Если напряжение между любовью и силой относится, в основном, к творению, то напряжение между любовью и справедливостью относится, в основном, к спасению. Анализ преобразующей справедливости как выражения творческой любви делает ненужным обычное противопоставление пропорциональной справедливости и дополняющей ее любви. В этом смысле в Боге не может быть конфликта между справедливостью и любовью. Но в другом смысле он возможен – в смысле, очень похожем на тот, в котором противопоставлялись любовь и сила. Любовь разрушает, выполняя неспецифическую для себя работу, действуя против любви. Она делает это согласно справедливости, без которой была бы хаотической капитуляцией силы бытия. В то же время любовь, делая специфическую для себя работу, спасает путем прощения того, кто противится любви. Она делает это согласно парадоксу оправдания, без которого она превратилась бы в юридический механизм. Как могут эти две работы любви составлять одно целое? Они составляют одно целое, потому что любовь не принуждает к спасению. Если бы она это делала, то запятнала бы себя двойной несправедливостью. Это означало бы пренебречь требованием каждого человека, чтобы его считали не вещью, а центрированным, принимающим решения, свободным и ответственным «я». Так как Бог есть любовь и Его любовь составляет одно целое с Его силой, Он не обладает силой заставить кого-либо принять Его спасение. Иначе Он противоречил бы самому себе. А это для Бога невозможно. В то же время такой акт означал бы пренебрежение неспецифической работой любви, а именно разрушением того, что уничтожает любовь. Это нарушило бы безусловный характер любви, а вместе с ним и божественное величие. Любовь должна уничтожать то, что противится любви, но не самого носителя того, что противится любви. Будучи сотворенным, он остается силой бытия или творением любви. Но единство его воли уничтожено, он вовлечен в конфликт с самим собой, именуемый отчаянием, а в мифологических терминах – адом. Данте был прав, называя даже ад творением божественной любви. Ад отчаяния – это неспецифическая работа любви, которую любовь проводит внутри нас, чтобы раскрыть нас для своей специфической работы, оправдания того, кто неправеден. Но даже отчаяние не превращает нас в механизм. Это тест для проверки нашей свободы и личного достоинства, даже в отношении к Богу. Крест Христа – это символ божественной любви, участвующей в разрушении, которое она производит в том, кто действует против любви: это смысл искупления.

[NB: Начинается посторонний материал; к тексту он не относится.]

(** C10: on an existing route, a payload whose rule-entries key holds None
    is handled exactly as one whose key holds the empty list: the
    reconciliation runs, the route's list becomes empty and every prior
    rule entry is marked for deletion before validation and commit, and a
    successful update returns and persists the route without rule
    entries. *)
Theorem update_rules_none_as_empty rid route_data s a route :
  get rid s = (Ok (Some (a, route)), s) →
  update rid (<["rule_entries_list" := Scalar SNone]> route_data) s
    = update rid (<["rule_entries_list" := Records []]> route_data) s ∧
  update rid (<["rule_entries_list" := Scalar SNone]> route_data) s
    = finish a (mkRoute (route_attrs (update_model_route route route_data)) [])
        (mkSession (committed s)
           (<[a := mkRoute (route_attrs (update_model_route route route_data)) []]>
              (pending s))
           (deleted s ++ rule_entries_list route) (next_id s)) ∧
  (∀ updated s',
     update rid (<["rule_entries_list" := Scalar SNone]> route_data) s
       = (Ok updated, s') →
     rule_entries_list updated = [] ∧
     committed s' !! a = Some updated ∧ pending s' = committed s' ∧
     deleted s' = []).
Proof.
  intros Hget.
  pose proof (get_found_lookup _ _ _ _ Hget) as [Ha _].
  assert (∀ v, filters_data_of v = Ok [] →
    update rid (<["rule_entries_list" := v]> route_data) s
    = finish a (mkRoute (route_attrs (update_model_route route route_data)) [])
        (mkSession (committed s)
           (<[a := mkRoute (route_attrs (update_model_route route route_data)) []]>
              (pending s))
           (deleted s ++ rule_entries_list route) (next_id s))) as Hrun.
  { intros v Hv. rewrite (update_found _ _ _ _ _ Hget), lookup_insert_eq, Hv.
    unfold reconciled, removed_filters, target_entries, reconcile_loop; simpl.
    rewrite delete_insert_eq, take_ge by done.
    rewrite filter_all; [done|].
    apply Forall_forall. intros e _. apply not_elem_of_empty. }
  rewrite !Hrun by done. split; [done|]. split; [done|].
  intros updated s'.
  match goal with |- finish a ?r ?s1 = _ → _ =>
    pose proof (finish_cases a r s1) as Hf end.
  destruct (check_route _) as [[]|e]; [|rewrite Hf; congruence].
  destruct (flush _) as [s2|] eqn:Hflush; rewrite Hf; [|congruence].
  intros [= <- <-]. apply flush_Some in Hflush as ->. simpl.
  match goal with |- context [(assign_ids ?n ?rs).2 !! a] =>
    destruct (assign_ids_lookup n rs a
      (mkRoute (route_attrs (update_model_route route route_data)) []))
      as [m Hm] end.
  { apply list_lookup_insert_eq. by eapply lookup_lt_Some. }
  rewrite Hm. simpl. split_and!; try done.
  match goal with |- rule_entries_list (assign_route_ids m ?r).2 = [] =>
    by destruct (assign_route_ids_rules m r) as (m' & _ & ->) end.
Qed.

Любовь, сила и справедливость составляют в Боге одно целое. Но мы должны спросить: что делают любовь, сила и справедливость в отчужденном от Бога мире?

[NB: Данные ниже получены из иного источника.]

Definition pubsub_created : Event :=
  Logrus DebugLevel [] [AStr "Created the PubSub Handler."].

(** The entry of [setupPubSub] when [NewGossipSub] fails. *)
Definition pubsub_failed (e : error) : Event :=
  Logrus FatalLevel [("error"%string, e); ("type"%string, "GossipSub"%string)]
    [AStr "PubSub Handler Creation Failed!"].

(** Those written when the main goroutine is at [pc]. *)
Definition tail_lines (pc : new_pc) : list Event :=
  match pc with
  | NDiscovery _ _ | NCreated _ _ _ => [bootstrapped]
  | NPubSub _ _ _ | NHandler _ _ _ _ => [bootstrapped; discovery_created]
  | NReturn _ _ _ _ | NReturned _ => [bootstrapped; discovery_created; pubsub_created]
  | _ => []
  end.

(** The process after [bootstrapDHT] has returned to [NewP2P]: every
    goroutine has run its deferred [wg.Done], and the trace since [s1],
    the state [bootstrapDHT] was called in, is the events of
    [bootstrapDHT], ending with its report, and the lines of [NewP2P]. *)
Definition settled {World} {net : Libp2p World} (s1 : @State World) (pc : new_pc)
           (p : @process World) : Prop :=
  mpc p = PReturned /\
  Forall (fun g => g = GExited \/ g = GAborting) (gs p) /\
  exists added c t,
    trace (sys p) = trace s1 ++ added ++ report c t :: tail_lines pc /\
    Permutation (connect_targets added) (parsed dht_DefaultBootstrapPeers) /\
    Forall (eq Background) (connect_contexts added).

(** What holds during [NewP2P(serviceName, nodeHostIP, nodeHostPort)]
    started in [s], on any network. *)
Definition node_ok {World} {net : Libp2p World} {lib : Libp2pNew World}
           (serviceName nodeHostIP : string) (nodeHostPort : Z)
           (s : @State World) (n : @node World) : Prop :=
  self (sys (proc n)) = self s /\
  match stat (proc n) with
  | Exited _ => forall p2p, npc n <> NReturned p2p
  | _ =>
      match npc n with
      | NSetup => proc n = start s
      | NPanicked _ => True
      | NBootstrap nodehost kaddht =>
          exists s1,
            NewP2P_head nodeHostIP nodeHostPort s = (Returns (nodehost, kaddht), s1) /\
            sound Background nodehost kaddht s1 (proc n)
      | NDiscovery nodehost kaddht | NCreated nodehost kaddht _
      | NPubSub nodehost kaddht _ | NHandler nodehost kaddht _ _
      | NReturn nodehost kaddht _ _ =>
          exists s1,
            NewP2P_head nodeHostIP nodeHostPort s = (Returns (nodehost, kaddht), s1) /\
            settled s1 (npc n) (proc n)
      | NReturned p2p =>
          Ctx p2p = Background /\ service p2p = serviceName /\
          exists s1,
            NewP2P_head nodeHostIP nodeHostPort s =
            (Returns (Host p2p, KadDHT p2p), s1) /\
            settled s1 (npc n) (proc n)
      end
  end.

(** The statements the main goroutine has left in [NewP2P], after
    [bootstrapDHT]. *)
Definition node_rank (pc : new_pc) : nat :=
  match pc with
  | NSetup => 7
  | NBootstrap _ _ => 6
  | NDiscovery _ _ => 5
  | NCreated _ _ _ => 4
  | NPubSub _ _ _ => 3
  | NHandler _ _ _ _ => 2
  | NReturn _ _ _ _ => 1
  | NReturned _ | NPanicked _ => 0
  end.

Definition node_measure {World} {net : Libp2p World} (n : @node World) : nat :=
  node_rank (npc n) + measure (length dht_DefaultBootstrapPeers) (proc n).

(** What holds during [NewP2P] started in [s] when [setupHost] returns
    [nodehost] and [kaddht] in [s1], [Bootstrap] succeeds and every
    bootstrap address has address info. *)
Definition node_live {World} {net : Libp2p World}
           (nodehost : host.Host) (kaddht : dht.IpfsDHT) (s s1 : @State World)
           (n : @node World) : Prop :=
  match stat (proc n) with
  | Running =>
      match npc n with
      | NSetup => proc n = start s
      | NBootstrap h k => h = nodehost /\ k = kaddht /\ invariant s1 (proc n)
      | NDiscovery h k | NCreated h k _ | NPubSub h k _ | NHandler h k _ _
      | NReturn h k _ _ =>
          h = nodehost /\ k = kaddht /\ Forall (fun g => g = GExited) (gs (proc n))
      | NReturned p2p =>
          Host p2p = nodehost /\ KadDHT p2p = kaddht /\
          Forall (fun g => g = GExited) (gs (proc n))
      | NPanicked _ => False
      end
  | Exited code =>
      code = 1 /\
      exists routingdiscovery e tr,
        npc n = NPubSub nodehost kaddht routingdiscovery /\
        trace (sys (proc n)) = tr ++ [pubsub_failed e]
  | Crashed => False
  end.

Любовь, сила и справедливость в святом сообществе
Любовь, сила и справедливость едины в Боге, и они едины в новом творении Бога в мире. Человек отчужден от основания своего бытия, от себя и от своего мира. Но он все еще человек. Он не может полностью отсечь связь со своим творческим основанием, он все еще является центрированной личностью и в этом смысле един с самим собой. Он еще сопричастен своему миру. Иными словами: воссоединяющая любовь, сила сопротивления небытию и творческая справедливость все еще действенны в нем. Жизнь – не однозначное добро. В этом случае она была бы не жизнью, а лишь возможностью жизни. И жизнь – не однозначное зло. В этом случае бытие было бы побеждено небытием. Жизнь неоднозначна во всех своих проявлениях. Неоднозначна она и в отношении любви, силы и справедливости. Мы касались этого обстоятельства во многих местах наших предыдущих рассуждений. Теперь мы должны взглянуть на него в свете нового творения в мире, где господствует отчуждение, того творения, которое я предлагаю назвать святым сообществом.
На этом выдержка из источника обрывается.